Part of the challenge in trying to find meaning in what we call history, whether on the global, national, or local scale, is keeping in view both the forest and the individual trees; that is, maintaining as much as possible a sort of dialectical double focus on the material, using what I call a "zoom lens." In the case of the Airacobra crash, determining after more than half a century the details of Cranston’s death was certainly a challenge in itself. But to tell anything like the whole story, I came to realize, was going to require that I "zoom" my focus beyond just Madras Air Field in 1944 (and my childhood memories) out to what was happening then nationally—how the Army Air Corps was operating, how they were training their pilots, how small ancillary airfields like the one in Madras were supposed to function as parts of a larger military enterprise, and so on.

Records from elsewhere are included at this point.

(** * MSTGCN: the block and the stack of [mstgcn.py]

    A shallow embedding of
    [torch_geometric_temporal/nn/convolutional/mstgcn.py].

    The module is a composition of layers of [torch] and
    [torch_geometric]; what it adds itself is the wiring done by the two
    constructors, the control flow of the two [forward] methods and the
    names these methods read.  The embedding keeps exactly that:

    - the library is an interface ([Torch]) whose tensors, weights and
      layer applications are opaque and may raise;
    - Python objects are attribute dictionaries ([gmap string _]),
      written by [__init__] and read by [forward] through [getattr];
    - names that a method body reads without binding them are looked up
      in the globals of the module and then in the builtins, as Python
      does;
    - a call is a computation in a state-and-exception monad whose state
      holds the model instance and the log of library calls made so far. *)

From Stdlib Require Import ZArith Lia.
From stdpp Require Import gmap strings list.

Local Open Scope Z_scope.

(** ** Exceptions and results *)

Inductive exn : Type :=
| NameError (name : string)
| AttributeError (attr : string)
| IndexError
| ValueError
| TypeError
| ZeroDivisionError
| OverflowError
| RuntimeError (msg : string).

Inductive result (A : Type) : Type :=
| Ok (a : A)
| Raise (e : exn).
Arguments Ok {A} a.
Arguments Raise {A} e.

Definition is_ok {A} (r : result A) : bool :=
  match r with Ok _ => true | Raise _ => false end.

(** ** Integer arithmetic of the constructors *)

(** Python's [a / b] on integers is the exact quotient rounded to the
    nearest binary64 value, ties to even; it raises [ZeroDivisionError]
    for [b = 0] and [OverflowError] when the rounded value is beyond the
    binary64 range.  [int] then truncates towards zero. *)

(** Numerator and denominator of [a / (b * 2^e)]. *)
Definition scale (a b e : Z) : Z * Z :=
  if decide (0 ≤ e) then (a, b * 2 ^ e) else (a * 2 ^ (- e), b).

(** For positive [a] and [b], the quotient [a / b] rounded to 53
    significant bits, ties to even: a mantissa [m] with
    [2^52 <= m <= 2^53] and an exponent [e], denoting [m * 2^e].  (Below
    the normal range binary64 keeps fewer bits; such a value is below 1
    whichever way it is rounded, and truncates to 0.) *)
Definition round_quotient (a b : Z) : Z * Z :=
  let e0 := Z.log2 a - Z.log2 b - 52 in
  let e := if decide ((scale a b e0).1 / (scale a b e0).2 < 2 ^ 52)
           then e0 - 1 else e0 in
  let n := (scale a b e).1 in
  let d := (scale a b e).2 in
  let m := n / d in
  let r := n `mod` d in
  if decide (d < 2 * r ∨ (d = 2 * r ∧ Z.odd m = true))
  then (m + 1, e) else (m, e).

(** [int(m * 2^e)] for a positive value [m * 2^e]. *)
Definition truncate (m e : Z) : Z :=
  if decide (0 ≤ e) then m * 2 ^ e else m / 2 ^ (- e).

(** [int(a / b)], as line 106 computes it. *)
Definition int_truediv (a b : Z) : result Z :=
  if decide (b = 0) then Raise ZeroDivisionError
  else if decide (a = 0) then Ok 0
  else
    let me := round_quotient (Z.abs a) (Z.abs b) in
    if decide (1024 ≤ Z.log2 me.1 + me.2) then Raise OverflowError
    else Ok (Z.sgn a * Z.sgn b * truncate me.1 me.2).

(** ** Layer configurations

    What the constructors pass to [ChebConv], [nn.Conv2d] and
    [nn.LayerNorm], together with the weights the layer owns.  Unnamed
    arguments take the defaults of the library: stride 1 and padding 0. *)

Record ChebConv (W : Type) : Type := mkChebConv {
  cheb_in_channels : Z;
  cheb_out_channels : Z;
  cheb_K : Z;
  cheb_normalization : option string;
  cheb_weights : W }.

Record Conv2d (W : Type) : Type := mkConv2d {
  conv_in_channels : Z;
  conv_out_channels : Z;
  conv_kernel_size : Z * Z;     (* (height, width) *)
  conv_stride : Z * Z;
  conv_padding : Z * Z;
  conv_weights : W }.

Record LayerNorm (W : Type) : Type := mkLayerNorm {
  normalized_shape : Z;
  norm_weights : W }.

Arguments mkChebConv {W}.
Arguments cheb_in_channels {W}.
Arguments cheb_out_channels {W}.
Arguments cheb_K {W}.
Arguments cheb_normalization {W}.
Arguments cheb_weights {W}.
Arguments mkConv2d {W}.
Arguments conv_in_channels {W}.
Arguments conv_out_channels {W}.
Arguments conv_kernel_size {W}.
Arguments conv_stride {W}.
Arguments conv_padding {W}.
Arguments conv_weights {W}.
Arguments mkLayerNorm {W}.
Arguments normalized_shape {W}.
Arguments norm_weights {W}.

(** Length of one spatial axis after [nn.Conv2d] (dilation 1): an axis of
    length [L], zero-padded by [p] on both sides, is swept by a window of
    [k] positions moving [s] at a time. *)
Definition conv_out_len (L k s p : Z) : Z := (L + 2 * p - k) / s + 1.

(** The same length, or nothing where [nn.Conv2d] raises: the stride must
    be positive and the window must fit in the padded axis. *)
Definition conv_axis (L k s p : Z) : option Z :=
  if decide (0 ≤ L ∧ 0 ≤ p ∧ 0 < k ∧ 0 < s ∧ k ≤ L + 2 * p)
  then Some (conv_out_len L k s p)
  else None.

(** The least integer not below [a / b]. *)
Definition ceil_div (a b : Z) : Z := (a + b - 1) / b.

(** ** The library interface *)

Class Torch : Type := {
  tensor : Type;
  edges : Type;     (* one edge list, a [LongTensor] *)
  eigen : Type;     (* an estimate of the largest Laplacian eigenvalue *)
  weights : Type;   (* the parameter tensors owned by one layer *)
  tensor_shape : tensor → list Z;
  tensor_permute : tensor → list Z → result tensor;
  tensor_reshape : tensor → list Z → result tensor;
  tensor_index_last : tensor → Z → result tensor;    (* t[:, :, :, i] *)
  tensor_add : tensor → tensor → result tensor;
  torch_unsqueeze : tensor → Z → result tensor;
  torch_cat : list tensor → Z → result tensor;
  F_relu : tensor → result tensor;
  (* Data(edge_index, edge_attr=None, num_nodes), then
     LaplacianLambdaMax()(data).lambda_max *)
  LaplacianLambdaMax : edges → Z → result eigen;
  ChebConv_call : ChebConv weights → tensor → edges → eigen → result tensor;
  Conv2d_call : Conv2d weights → tensor → result tensor;
  LayerNorm_call : LayerNorm weights → tensor → result tensor }.

(** The [edge_index] argument: one edge list, or a Python list of them. *)
Inductive edge_index_t `{Torch} : Type :=
| Static (E : edges)
| TimeVarying (Es : list edges).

And conversely I persuaded myself that the story of what happened to Robert Cranston (and his fiancée in California and his family in Wisconsin) might, if I told it properly, add a small measure of concrete meaning and human value to historians’ big-picture efforts to show how the Air Corps operated during World War II. And beyond that, what the American war effort was all about. There is, I came to believe, some important truth-value in the truism "All history is local"; and if so, the proposition can cut both ways.

One other feature of Words Marked by a Place came out of this theoretical interest in my historical material. That is, I resolved to show what can be done with it in other than conventional, academic ways. So along with scholarly essays on early Central Oregon exploration, railroad-building, homesteading, the political origins of Jefferson County, and the like, I’ve offered (I hope usefully) an example of localized historical fiction, some dramatic renditions of local events in the form of skits (written for performance at various centennials in Madras and the county), and an attempt to gather and historically interpret distinctive localisms I grew up with. These are colorful words and expressions that may point to the evolution over more than a century of a Central Oregon dialect—in a phrase from William Carlos Williams that has become my book’s title, "words marked by a place."

I’d like to hope that the book itself, in its verbal dimensions, is expressively "marked" by the unique region whose histories it celebrates.